Mike Hoeflich’s plea for civility (Journal-World, July 10) is timely. Commissioner Jere McElhaney, with whom I often disagree, recently mentioned an ancestor of his had been the first Native American accepted into the Texas Rangers. “There’s a good reason so many Indians are offended by Tonto,” I responded sarcastically. Those Rangers illegally “cleansed” the Lone Star State of treaty-protected tribes.

Jere shrugged off that insult. Soon we discovered common ground in his Cherokee relatives’ wartime service and my own combat experience. The space dividing us has shrunk. Our presumptions about the other’s motives mellow with knowledge of how we each perceive things vital to our visions of this community’s future.

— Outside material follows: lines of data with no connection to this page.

(** ** [src/handlers/ai/chat.py] *)

Definition wait_for_previous : string :=
  "Please wait for your previous Gemini request to finish before sending another.".
Definition write_your_prompt : string :=
  "Please write your prompt on the same message.".
Definition wait_a_moment : string := "Wait a moment...".
(** [f"Sorry, an unexpected error had occured: {str(e)}"] *)
Definition sorry (e : exn) : string :=
  "Sorry, an unexpected error had occured: " +:+ str_exn e.

Definition limit : Z := 4000.

(** [[response_text[i: i + limit] for i in range(0, len(response_text), limit)]] *)
Definition parts_of (response_text : string) : list string :=
  map (fun i => Py.slice response_text i (i + limit))
      (Py.range 0 (Py.len response_text) limit).

Section Gemini.
Context {W : Type} (env : Collaborators W) (cfg : Config).

(** [active_gemini_requests.add(chat_id)] *)
Definition active_add (cid : Z) : M W unit :=
  s ← get_active; set_active ({[cid]} ∪ s).

(** [active_gemini_requests.discard(chat_id)] *)
Definition active_discard (cid : Z) : M W unit :=
  s ← get_active; set_active (s ∖ {[cid]}).

(** [message.text.replace("/gemini", "").replace(f"@{BOT_USERNAME}", "").strip()] *)
Definition prompt_of (message : Message) : M W string :=
  match text message with
  | None => raise (AttributeError "'NoneType' object has no attribute 'replace'")
  | Some t =>
      mret (Py.strip (Py.replace (Py.replace t "/gemini" "")
                                 ("@" +:+ BOT_USERNAME cfg) ""))
  end.

(** [f"**{GEMINI_MODEL.title()}:** {part}"] *)
Definition answer (part : string) : string :=
  "**" +:+ Py.title (GEMINI_MODEL cfg) +:+ ":** " +:+ part.

(** [response.text] can be [None], on which [len(response_text)] raises. *)
Definition checked_len (response_text : option string) : M W string :=
  match response_text with
  | Some t => mret t
  | None => raise (TypeError "object of type 'NoneType' has no len()")
  end.

(** [await asyncio.sleep(0.5)] *)
Definition sleep : M W unit := call EvSleep (fun w => (Return tt, w)).

(** [for part in parts: await message.reply(...); await asyncio.sleep(0.5)] *)
Fixpoint send_parts (message : Message) (parts : list string) : M W unit :=
  match parts with
  | [] => mret tt
  | part :: rest =>
      message_reply env message (answer part);;
      sleep;;
      send_parts message rest
  end.

Definition gemini_command (message : Message) : M W unit :=
  let chat := chat message in
  let chat_id := chat_id chat in
  (* Limit to one request at a time per chat *)
  active ← get_active;
  if bool_decide (chat_id ∈ active)
  then message_reply env message wait_for_previous;; mret tt
  else
    active_add chat_id;;
    call (EvSaveUsage chat "gemini") (save_usage env chat "gemini");;
    try_finally
      (try_except
         (prompt ← prompt_of message;
          if String.eqb prompt ""
          then
            message_reply env message write_your_prompt;;
            active_discard chat_id;;
            mret tt
          else
            waiting_msg ← message_reply env message wait_a_moment;
            response ← call (EvGenerate (GEMINI_MODEL cfg) prompt)
                            (generate_content env (GEMINI_MODEL cfg) prompt);
            response_text ← checked_len response;
            (if Py.len response_text >? limit
             then send_parts message (parts_of response_text)
             else message_reply env message (answer response_text);; mret tt);;
            call (EvDelete waiting_msg) (delete env waiting_msg))
         (fun e => message_reply env message (sorry e);; mret tt))
      (active_discard chat_id).

End Gemini.

(** ** Concrete worlds

    A scenario fixes the answer of every collaborator once and for all;
    replies and deletions are always delivered.  The world has no state of
    its own. *)

Module Scenario.

Record t := {
  chat_answer : outcome Chat;
  bot_answer : outcome ChatMember;
  member_answer : Z -> outcome ChatMember;
  admins_answer : outcome (list ChatMember);
  target_answer : outcome (option User * string);
  usage_answer : outcome unit;
  response_answer : outcome (option string)
}.

(** The message the platform hands back for a reply to [m]. *)
Definition sent (m : Message) (body : string) : Message :=
  {| message_id := message_id m + 1;
     chat := chat m;
     from_user := None;
     text := Some body |}.
(** * A shallow embedding of the RAG ingestion and query workflows

    Sources embedded: [main.py] (the two workflow functions
    [rag_ingest_pdf] and [rag_query_pdf]), [data_loder.py]
    ([load_and_chunk_pdf], [embed_texts]), [vectore_db.py]
    ([QdrantStorage]) and, of [streamlit_app.py], the query guard of the
    page and [wait_for_output].

    Python values are modelled as follows: [str] is a [string] holding the
    UTF-8 bytes of the text, [int] is [Z], a list is a [list], a [dict] used
    as a map is a [gmap], a [set] is a [gset].  A raised exception is the
    left injection of a sum; every call that leaves the process (embedding
    provider, vector engine, generative model) is recorded in a trace. *)

From Stdlib Require Import ZArith Lia List Ascii String.
From Stdlib Require Import DecimalString DecimalNat.
From stdpp Require Import base option list gmap strings.

(* [set_solver] clears hypotheses by name as it goes. *)
#[local] Set Warnings "-clear-no-such-hyp".

Local Open Scope Z_scope.

(** ** Bytes of a string *)

Definition byte_of_ascii (a : ascii) : Z := Z.of_N (N_of_ascii a).

(** [name.encode("utf-8")] for a string already held as UTF-8 bytes. *)
Definition utf8 (s : string) : list Z := map byte_of_ascii (list_ascii_of_string s).

(** ** SHA-1 (FIPS 180-4), as [hashlib.sha1(...).digest()] computes it *)

Module Sha1.

Definition wrap32 (x : Z) : Z := x mod 2 ^ 32.

Definition rotl (n x : Z) : Z :=
  wrap32 (Z.lor (Z.shiftl x n) (Z.shiftr x (32 - n))).

Definition add32 (x y : Z) : Z := wrap32 (x + y).

(** Big-endian encoding of [x] on [n] bytes. *)
Fixpoint be_bytes (n : nat) (x : Z) : list Z :=
  match n with
  | O => []
  | S n' => (x / 256 ^ Z.of_nat n') mod 256 :: be_bytes n' x
  end.

(** Big-endian decoding, [int.from_bytes(bs, "big")]. *)
Definition from_be (bs : list Z) : Z :=
  fold_left (fun acc b => acc * 256 + b) bs 0.

Definition pad (msg : list Z) : list Z :=
  let len := Z.of_nat (length msg) in
  msg ++ [128] ++ repeat 0 (Z.to_nat ((55 - len) mod 64)) ++ be_bytes 8 (8 * len).

Fixpoint chunks_of {A} (fuel n : nat) (l : list A) : list (list A) :=
  match fuel with
  | O => []
  | S fuel' =>
      match l with
      | [] => []
      | _ => firstn n l :: chunks_of fuel' n (skipn n l)
      end
  end.

Definition words_of_block (block : list Z) : list Z :=
  map from_be (chunks_of 16 4 block).

(** Message schedule; [rw] holds the words computed so far, latest first. *)
Fixpoint expand (n : nat) (rw : list Z) : list Z :=
  match n with
  | O => rw
  | S n' =>
      let w := rotl 1 (Z.lxor (Z.lxor (Z.lxor (nth 2 rw 0) (nth 7 rw 0))
                                       (nth 13 rw 0)) (nth 15 rw 0)) in
      expand n' (w :: rw)
  end.

Definition schedule (block : list Z) : list Z :=
  rev (expand 64 (rev (words_of_block block))).

Definition f (t b c d : Z) : Z :=
  if t <? 20 then Z.lor (Z.land b c) (Z.land (wrap32 (Z.lnot b)) d)
  else if t <? 40 then Z.lxor (Z.lxor b c) d
  else if t <? 60 then Z.lor (Z.lor (Z.land b c) (Z.land b d)) (Z.land c d)
  else Z.lxor (Z.lxor b c) d.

Hoeflich is “quite troubled by one local radio host who : seems incapable of even basic civility” when talking local politics. The commentator claims environmental attorneys are “getting rich” off Indians he insinuates are too stupid (his favorite insult) to realize they’re being exploited. He tells listeners the wetlands are just abandoned farmland Baker University flooded with water. Too many believe him.

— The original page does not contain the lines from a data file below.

(** The state once [cp] has put the image at the destination. *)
Definition copied : state :=
  mkState (<["/out/vm0.qcow2" := File "DATA"]> files)
          (<[5%positive := ODict metadata]> heap) [] [].

(** Backing chains: an image on a template of Lago's store, an image on
    a backing file named without a colon, and two layers on a base. *)
Definition store_chain : list (gmap string value) :=
  [layer "/var/lib/lago/store/phx_repo:el7-base:v1"; base_image].
Definition plain_chain : list (gmap string value) :=
  [layer "/var/lib/lago/base.qcow2"; base_image].
Definition deep_chain : list (gmap string value) :=
  [layer "/store/repo:layer2:v1"; layer "/store/repo:layer1:v1";
   base_image].

End Scenario.

(** * Reasoning principles *)

(** ** Strings *)

Lemma string_app_inv_l (p a b : string) : p ++ a = p ++ b → a = b.
Proof. induction p as [|c p IH]; simpl; [done|]. intros [= H]. auto. Qed.

Lemma string_app_nil_r (p : string) : p ++ "" = p.
Proof.
  induction p as [|c p IH]; [done|].
  change (String c (p ++ "") = String c p). by rewrite IH.
Qed.

Lemma string_app_ne_self (p a : string) : a ≠ "" → p ++ a ≠ p.
Proof.
  intros Ha H. apply Ha. apply (string_app_inv_l p).
  by rewrite H, string_app_nil_r.
Qed.

Lemma hash_ne_dst (p : string) : p ++ ".hash" ≠ p.
Proof. by apply string_app_ne_self. Qed.

Lemma metadata_ne_dst (p : string) : p ++ ".metadata" ≠ p.
Proof. by apply string_app_ne_self. Qed.

Lemma metadata_ne_hash (p : string) : p ++ ".metadata" ≠ p ++ ".hash".
Proof. intros H. by apply string_app_inv_l in H. Qed.

(** ** The monad *)

Lemma bind_unfold {A B} (m : M A) (k : A → M B) (s : state) :
  (m ≫= k) s =
  match m s with
  | (inl e, s') => (inl e, s')
  | (inr a, s') => k a s'
  end.
Proof. reflexivity. Qed.

Lemma bind_inr {A B} (m : M A) (k : A → M B) s b s' :
  (m ≫= k) s = (inr b, s') →
  ∃ a s1, m s = (inr a, s1) ∧ k a s1 = (inr b, s').
Proof.
  rewrite bind_unfold. destruct (m s) as [[e|a] s1]; [done|]. eauto.
Qed.

Lemma bind_inl {A B} (m : M A) (k : A → M B) s e s' :
  (m ≫= k) s = (inl e, s') →
  m s = (inl e, s') ∨ ∃ a s1, m s = (inr a, s1) ∧ k a s1 = (inl e, s').
Proof.
  rewrite bind_unfold. destruct (m s) as [[e1|a] s1]; intros H.
  - left. by simplify_eq.
  - right. eauto.
Qed.

Lemma bind_run_inr {A B} (m : M A) (k : A → M B) s a s1 :
  m s = (inr a, s1) → (m ≫= k) s = k a s1.
Proof. intros H. by rewrite bind_unfold, H. Qed.

Lemma bind_run_inl {A B} (m : M A) (k : A → M B) s e s1 :
  m s = (inl e, s1) → (m ≫= k) s = (inl e, s1).
Proof. intros H. by rewrite bind_unfold, H. Qed.

Lemma run_tool_inr e t s s' :
  run_tool e t s = (inr tt, s') →
  ∃ f, t (st_fs s) = (None, f) ∧ s' = set_fs f (emit e s).
Proof.
  unfold run_tool. simpl. destruct (t (st_fs s)) as [[x|] f]; [done|].
  intros [= <-]. eauto.
Qed.

Lemma run_tool_trace e t s r s' :
  run_tool e t s = (r, s') →
  st_trace s' = (st_trace s ++ [e])%list ∧ st_heap s' = st_heap s ∧
  st_rollback s' = st_rollback s.
Proof.
  unfold run_tool. simpl. destruct (t (st_fs s)) as [[x|] f];
    intros [= <- <-]; done.
Qed.

Lemma bind_keywords_run kwargs s :
  bind_keywords kwargs s =
  (if keywords_bind kwargs then inr tt else inl TypeError, s).
Proof. unfold bind_keywords. by destruct (keywords_bind kwargs). Qed.

(** A keyword that is no parameter name does not matter to the binding. *)
Lemma keywords_bind_delete kwargs k :
  k ∉ positional →
  keywords_bind (delete k kwargs) = keywords_bind kwargs.
Proof.
  unfold keywords_bind. generalize positional. intros ps Hk.
  induction ps as [|p ps IH]; [done|].
  apply not_elem_of_cons in Hk as [Hne Hk]. simpl.
  rewrite IH by done. by rewrite lookup_delete_ne.
Qed.

(** Break a successful run of a sequence into its steps. *)
Ltac inv_bind H :=
  let a := fresh "a" in
  let s1 := fresh "s" in
  let H1 := fresh "Hstep" in
  apply bind_inr in H as (a & s1 & H1 & H);
  try match type of a with unit => destruct a end.

(** ** The steps of the pipeline, one by one *)

Ltac munfold :=
  unfold mbind, M_bind, bind, mret, M_ret, ret, raise, log, modify,
    get_state, lift_res in *.

Ltac state_eq :=
  unfold set_heap, set_fs, set_rollback, emit; simpl;
  f_equal; rewrite ?insert_insert_eq, <- ?app_assoc; done.

Section steps.
Context (E : Env).
Import DiskExportManager.

Lemma copy_inr m s s' :
  copy E m s = (inr tt, s') →
  ∃ f, tool_cp E (src m) (dst m) (st_fs s) = (None, f) ∧
       s' = mkState f (st_heap s) (st_trace s ++ [EvCp (src m) (dst m)])
                    (st_rollback s).
Proof. intros (f & ? & ->)%run_tool_inr. by exists f. Qed.

Lemma sparse_inr m s s' :
  sparse E m s = (inr tt, s') →
  ∃ fmt f,
    Py.getitem (disk m) "format" s = (inr fmt, s) ∧
    tool_sparse E (dst m) fmt (st_fs s) = (None, f) ∧
    s' = mkState f (st_heap s) (st_trace s ++ [EvSparse (dst m) fmt])
                 (st_rollback s).
Proof.
  unfold sparse. intros H. inv_bind H.
  assert (s0 = s) as ->.
  { revert Hstep. unfold Py.getitem. repeat case_match; congruence. }
  apply run_tool_inr in H as (f & ? & ->). by exists a, f.
Qed.

Lemma calc_sha_inr m algo s s' :
  calc_sha E m algo s = (inr tt, s') →
  ∃ data l d,
    st_fs s !! dst m = Some (File data) ∧
    exported_metadata m = VRef l ∧
    st_heap s !! l = Some (ODict d) ∧
    s' = mkState
           (<[dst m ++ ".hash" := File (digest E algo data)]> (st_fs s))
           (<[l := ODict (<[algo := VStr (digest E algo data)]> d)]> (st_heap s))
           (st_trace s ++ [EvOpen (dst m ++ ".hash"); EvGetHash (dst m) algo;
                           EvWrite (dst m ++ ".hash") (digest E algo data)])
           (st_rollback s).
Proof.
  unfold calc_sha, Os.open_wt, get_hash, Os.write, Py.setitem. munfold.
  simpl. intros H.
  repeat (case_match; simplify_eq/=).
  all: try (rewrite lookup_insert_ne in * by apply hash_ne_dst).
  all: simplify_map_eq.
  all: eexists _, _, _; split_and!; [done..|state_eq].
Qed.

Lemma update_lago_metadata_inr m s s' :
  update_lago_metadata E m s = (inr tt, s') →
  ∃ n l d,
    st_fs s !! dst m = Some n ∧
    exported_metadata m = VRef l ∧
    st_heap s !! l = Some (ODict d) ∧
    s' = mkState (st_fs s)
           (<[l := ODict (<["version" := VStr (strftime E "%Y%m%d.0")]>
                         (<["name" := VStr (name m)]>
                         (<["size" := VInt (match n with
                                            | File data => Z.of_nat (String.length data)
                                            | Dir => dir_size E
                                            end)]> d)))]> (st_heap s))
           (st_trace s ++ [EvStat (dst m)])
           (st_rollback s).
Proof.
  unfold update_lago_metadata, Os.stat_size, Py.setitem. munfold.
  simpl. intros H.
  repeat (case_match; simplify_eq/=).
  all: simplify_map_eq.
  all: eexists _, _, _; split_and!; [done..|state_eq].
Qed.

Lemma write_lago_metadata_inr m s s' :
  write_lago_metadata E m s = (inr tt, s') →
  ∃ j,
    Py.to_json (recursion_limit E) ∅ (st_heap s) (exported_metadata m) = inr j ∧
    s' = mkState
           (<[dst m ++ ".metadata" := File (json_dumps E j)]> (st_fs s))
           (st_heap s)
           (st_trace s ++ [EvOpen (dst m ++ ".metadata");
                           EvWrite (dst m ++ ".metadata") (json_dumps E j)])
           (st_rollback s).
Proof.
  unfold write_lago_metadata, Os.open_wt, Os.write. munfold.
  simpl. intros H.
  repeat (case_match; simplify_eq/=).
  all: simplify_map_eq.
  all: eexists; split; [done|state_eq].
Qed.

Lemma compress_inr m s s' :
  compress E m s = (inr tt, s') →
  if do_compress m then
    ∃ f data,
      tool_compress E (dst m) 16777216 (st_fs s) = (None, f) ∧
      f !! dst m = Some (File data) ∧
      s' = mkState (delete (dst m) f) (st_heap s)
             (st_trace s ++ [EvCompress (dst m) 16777216; EvUnlink (dst m)])
             (st_rollback s)
  else s' = s.
Proof.
  unfold compress. destruct (do_compress m); simpl.
  - unfold Os.unlink, run_tool. munfold. simpl. intros H.
    repeat (case_match; simplify_eq/=).
    eexists _, _; split_and!; [done..|state_eq].
  - by intros [= ->].
Qed.
End steps.

(** ** The template steps *)

Section template_steps.
Context (E : Env).
Import TemplateExportManager.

As oil skyrockets, so does the SLT bottom line. Both Obama and McCain pledge to end earmarks and reverse the Bush administration’s abysmal environmental record. Ozone (“smog”) restrictions will stiffen no matter who wins the White House. Douglas County would already exceed EPA ozone limits, impacting our local economy, if Bush hadn’t politicized the science. Hoeflich would rightly seek details from any commission candidate who wants to “finish” the SLT. How would they have us pay for this environmentally indefensible truck-filled smogway?